Sources of the Constitution
Sources of the Constitution · borrowed features · UK, US, Ireland, Canada, etc.
Story hook
On 22 January 1947, the Constituent Assembly Hall at Delhi was filled with a peculiar quiet. Jawaharlal Nehru had just finished moving the Objectives Resolution — the document that would, three years later, become the Preamble. Across the front benches sat B. R. Ambedkar, scribbling. He had been studying constitutions for fifteen years. He had read every major democratic charter — the American 1787, the French 1791, the Weimar 1919, the Irish 1937, the Australian 1900, the Canadian 1867, and most of all the unwritten constitution of Westminster. He would soon tell the Assembly: "I have, on the other hand, no apology for the borrowings I have made. The provisions are after all the result of a long experience of mankind."
That sentence — no apology for borrowings — is the philosophical key to understanding the Indian Constitution. Ambedkar did not believe in originality for its own sake. He believed in fit. He picked the Parliamentary system from Britain because India had ninety years of practice with it. He picked Fundamental Rights from America because the courts there had developed a vocabulary for them. He picked Directive Principles from Ireland because de Valera's 1937 Constitution had figured out how to put aspirational goals in writing without making them litigable.

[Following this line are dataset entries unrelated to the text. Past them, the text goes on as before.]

Lemma valid_value F k options written :
  clean_key k ->
  valid_writer (r <- write_value F k options written ;;
                if fst r then write_tail F k options (snd r) else ret (snd r)).
Proof.
  intros Hk.
  assert (Htail : forall n, valid_writer (write_tail F k options n))
    by (intros n; by apply valid_tail).
  destruct Hk as (_ & _ & Hdata & _).
  apply valid_writer_bind.
  2:{ intros [[] n]; cbn [fst snd]; [apply Htail | apply valid_writer_ret]. }
  unfold write_value. unfold value_fits_attribute in Hdata.
  destruct (data k) as [d|] eqn:Hd.
  - specialize (Hdata d eq_refl).
    destruct ((dataSize k <=? 16) && keyIsString k && is_null (strchr d LF)) eqn:Htest;
      [destruct Hdata as [_ Hd8]
      |destruct (keyIsString k) eqn:Hstr;
       [destruct (Hdata eq_refl) as [_ Hd8]|]];
      destruct (isset options (KDB_O_CONDENSED F));
      destruct (keyComment k) as [c|];
      valid_steps; done.
  - destruct (isset options (KDB_O_CONDENSED F));
      destruct (keyComment k) as [c|];
      valid_steps.
Qed.

Lemma valid_key_text F options parent k :
  clean_key k -> (forall p, parent = Some p -> utf8 (cstr p) = true) ->
  utf8 (key_text F options parent k) = true.
Proof.
  intros Hk Hparent.
  destruct (writes_text_of _ (writer_keyToStreamBasename F k parent 0 options)) as [a Ha].
  eapply valid_writer_text; [|exact Ha].
  unfold keyToStreamBasename.
  apply valid_writer_bind; [by apply valid_opening|]. intros written.
  by apply valid_value.
Qed.

(** The document of clean keys is a text of encoded characters. *)
Lemma ks_text_encoded F cp options l :
  Forall clean_key l ->
  (isset options (KDB_O_HIER F) = true -> utf8 (cstr (cp l)) = true) ->
  utf8 (ks_text F cp options l) = true.
Proof.
  intros Hl Hcp. unfold ks_text, header_text, keys_text.
  assert (Hkeys : forall parent,
            (forall p, parent = Some p -> utf8 (cstr p) = true) ->
            utf8 (concat (key_text F options parent <$> l)) = true).
  { intros parent Hparent. apply utf8_concat, Forall_fmap.
    eapply Forall_impl; [exact Hl|]. intros k Hk. by apply valid_key_text. }
  apply utf8_app; [|apply utf8_app; [|reflexivity]].
  - destruct (isset options (KDB_O_HEADER F)); [|reflexivity].
    destruct (isset (Z.lnot options) (KDB_O_CONDENSED F)); utf8_text.
  - destruct (isset options (KDB_O_HIER F));
      [specialize (Hcp eq_refl)|]; cbn [andb];
      [destruct (negb (bool_decide (deref (cp l) = NUL)))|].
    + utf8_text. apply Hkeys. by intros p [= <-].
    + utf8_text. by apply Hkeys.
    + utf8_text. by apply Hkeys.
Qed.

The result is the longest written constitution in the world — originally 395 articles in 22 parts and 8 schedules; now 470+ articles in 25 parts and 12 schedules after 106 amendments. It is not a patchwork — it is a synthesis. Knowing which feature came from where is not pedantry. It is how you understand why each provision exists and what trade-offs the framers made.
Why this matters for UPSC
The sources-of-the-Constitution unit is a Prelims staple — asked almost annually as a matching-pairs question (which country gave India which feature). It also features in Mains as the opening paragraph context-setter for any question on parliamentary government, judicial review, or federalism. Interview boards probe the "why this country and not that one?" angle — testing whether you understand the reasons behind the borrowings.